### ACTIVITY
In the entries below, which lines run from the one containing "rcptTo s' = []" to the one containing "[downloadZip], [downloadXlsx]) and"? Copy exactly those lines, ends included, and no others.

EXTRACTED MATERIAL below:

(** * Connector framework: discovery, protocol selection and pair planning

    A shallow embedding of [src/connectors/core/connector_framework.py]:
    the signal extractors of [ApplicationDiscoveryAgent], the application
    profiler, and the protocol selector and pairing loop of
    [ConnectorOrchestrator].

    Conventions of the embedding.
    - Python [str] is [string]; one [ascii] stands for one character, so
      texts are those whose code points are below 256.
    - A Python [dict] is an association list in insertion order whose keys
      are pairwise distinct ([dict_wf]); [dict_set] is item assignment.
    - A Python function that can raise returns [result]; [Raise e] is the
      exception leaving the function.
    - What the code observes of the file system is a record of
      observations ([FileSystem]); an observation that can raise returns
      [result]. *)

From Stdlib Require Import List String Ascii Bool Arith ZArith QArith Lia.
Import ListNotations.

Close Scope Q_scope.
Open Scope string_scope.
Open Scope list_scope.

Set Implicit Arguments.

(** ** Exceptions and fallible computations *)

Inductive exn : Type :=
| JSONDecodeError
| UnicodeDecodeError
| OSError
| TypeError
| AttributeError
| KeyError
| ValueError
| PermissionError.

Inductive result (A : Type) : Type :=
| Ok (a : A)
| Raise (e : exn).

Arguments Ok {A} a.
Arguments Raise {A} e.

Definition bind {A B : Type} (m : result A) (k : A -> result B) : result B :=
  match m with
  | Ok a => k a
  | Raise e => Raise e
  end.

Notation "x <- m ;; k" := (bind m (fun x => k))
  (at level 61, m at next level, right associativity).

(** [try: ... except Exception: h] *)
Definition try_except {A : Type} (m : result A) (h : exn -> A) : A :=
  match m with
  | Ok a => a
  | Raise e => h e
  end.

Fixpoint mapM {A B : Type} (f : A -> result B) (l : list A) : result (list B) :=
  match l with
  | [] => Ok []
  | x :: l' => y <- f x ;; ys <- mapM f l' ;; Ok (y :: ys)
  end.

(** ** Python dictionaries (insertion ordered) *)

Section Dict.
Variable V : Type.

Definition dict : Type := list (string * V).

Definition keys (d : dict) : list string := map fst d.

Fixpoint dict_get (d : dict) (k : string) : option V :=
  match d with
  | [] => None
  | (k', v) :: d' => if String.eqb k k' then Some v else dict_get d' k
  end.

(** [k in d] *)
Definition dict_has (d : dict) (k : string) : bool :=
  match dict_get d k with Some _ => true | None => false end.

(** [d[k]]: raises [KeyError] on a missing key. *)
Definition dict_item (d : dict) (k : string) : result V :=
  match dict_get d k with Some v => Ok v | None => Raise KeyError end.

(** [d[k] = v]: an existing key keeps its position. *)
Fixpoint dict_set (d : dict) (k : string) (v : V) : dict :=
  match d with
  | [] => [(k, v)]
  | (k', v') :: d' =>
      if String.eqb k k' then (k', v) :: d' else (k', v') :: dict_set d' k v
  end.

Definition dict_wf (d : dict) : Prop := NoDup (keys d).
End Dict.

(** ** Data model *)

Inductive ApplicationType : Type :=
| NODEJS_TYPESCRIPT
| PYTHON_STREAMLIT
| REACT_FRONTEND
| EXPRESS_BACKEND.

Inductive ConnectionProtocol : Type :=
| REST_API
| WEBSOCKET
| GRAPHQL
| MESSAGE_QUEUE
| DIRECT_FUNCTION.

(** Values produced by [json.load]. *)
#[warning="-register-all"]
Inductive json : Type :=
| JNull
| JBool (b : bool)
| JInt (z : Z)
| JFloat (q : Q)
| JStr (s : string)
| JArr (l : list json)
| JObj (d : list (string * json)).

(** What [_parse_schema_file] returns: the summary with its [tables] and
    [raw_content] entries, or the one with its [error] entry. *)
Inductive schema_summary : Type :=
| SchemaContent (tables : dict json) (raw_content : string)
| SchemaError (e : exn).

Record ApplicationMetadata : Type := {
  name : string;
  type : ApplicationType;
  base_path : string;
  port : option Z;
  api_endpoints : list string;
  database_schema : dict schema_summary;
  dependencies : list string;
  integration_points : list (dict json)
}.
(** A clock that advances by 10 ms between readings up to the 18th, and
    whose later readings all fall in the same millisecond. *)
Definition burst_clock (i : nat) : Z :=
  1762000000000 + 10 * Z.of_nat (Nat.min i 18).

Definition demo_deliver (stream : string) (s : SMTPSession) : Delivery :=
  Delivered "msg_1".

(** Connect, greet, authenticate, and give a sender. *)
Definition sender_given : list Call :=
  [ CreateSession "s1" demo_connection;
    OnSession "s1" (OpHello (Some "client.example"));
    OnSession "s1" (OpAuthentication demo_user);
    OnSession "s1" (OpMailFrom "test@agentmail.dev") ].

(** One complete transaction. *)
Definition one_transaction : list Call :=
  (sender_given ++
   [ OnSession "s1" (OpRcptTo "to@example.com");
     OnSession "s1" OpDataStart;
     OnSession "s1" (OpDataComplete "msg_1") ])%list.

(** One complete transaction, then what [onMailFrom] calls for the next
    sender. *)
Definition two_senders : list Call :=
  (one_transaction ++
   [ OnSession "s1" OpActivity;
     OnSession "s1" OpReset;
     OnSession "s1" (OpMailFrom "test@agentmail.dev") ])%list.

Definition demo_handle :=
  handle tick_clock Database.getApiKey Database.getInbox
    Validator.mockParseDate demo_deliver.

(** C3 as stated: the command is rejected with the sequencing failure and
    the session is what it was. *)
Definition rejection_leaves_session_unchanged (ev : CommandEvent)
    (w : World) (sid : string) : Prop :=
  forall s,
    sessions w !! sid = Some s ->
    canExecuteCommandInState (state s) (commandName ev) = false ->
    (demo_handle ev sid w).1 = badSequence
    /\ sessions (demo_handle ev sid w).2 !! sid = Some s.

(** C5 as stated: after the new sender command the session is in MAIL_FROM
    with recipients, message data, message id and the three transaction
    timestamps cleared, and the authentication and connection data kept. *)
Definition new_sender_clears_transaction (sender : string) (w : World)
    (sid : string) : Prop :=
  forall s,
    sessions w !! sid = Some s ->
    authenticated s = true ->
    state s = COMPLETED ->
    exists s',
      sessions (onMailFrom tick_clock sender sid w).2 !! sid = Some s'
      /\ state s' = MAIL_FROM
      /\ rcptTo s' = []
      /\ messageData s' = None
      /\ messageId s' = None
      /\ mailFromAt (timestamps s') = None
      /\ dataStartedAt (timestamps s') = None
      /\ completedAt (timestamps s') = None
      /\ user s' = user s
      /\ authenticated s' = authenticated s
      /\ connection s' = connection s
      /\ createdAt (timestamps s') = createdAt (timestamps s)
      /\ authenticatedAt (timestamps s') = authenticatedAt (timestamps s)
      /\ messageCount s' = messageCount s.
(** * Dashboard export runtime: the sheet formatter and its callers

    A shallow embedding of [public/app/features/runtime/init.ts]
    ([toObject], [getTextColor], [waitForData], [downloadCsv],
    [downloadZip], [downloadXlsx]) and of the export dialog
    [ShareReport.onDownload], followed by the properties established
    about them.

    Conventions of the embedding.
    - A JavaScript string is a sequence of UTF-16 code units; here strings
      are restricted to code units below 256, the characters of [string].
    - A JavaScript number is an IEEE-754 binary64 value: [float].
    - [undefined] (and [null]) in an optional position is [None].
    - A [throw], or a rejected promise that is awaited, is [Throw]. *)

From Stdlib Require Import ZArith Floats FloatAxioms SpecFloat Uint63 Ascii String.
From stdpp Require Import base option list strings pretty gmap.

End of EXTRACTED MATERIAL.

### ANSWER TO THIS TASK
      /\ rcptTo s' = []
      /\ messageData s' = None
      /\ messageId s' = None
      /\ mailFromAt (timestamps s') = None
      /\ dataStartedAt (timestamps s') = None
      /\ completedAt (timestamps s') = None
      /\ user s' = user s
      /\ authenticated s' = authenticated s
      /\ connection s' = connection s
      /\ createdAt (timestamps s') = createdAt (timestamps s)
      /\ authenticatedAt (timestamps s') = authenticatedAt (timestamps s)
      /\ messageCount s' = messageCount s.
(** * Dashboard export runtime: the sheet formatter and its callers

    A shallow embedding of [public/app/features/runtime/init.ts]
    ([toObject], [getTextColor], [waitForData], [downloadCsv],
    [downloadZip], [downloadXlsx]) and of the export dialog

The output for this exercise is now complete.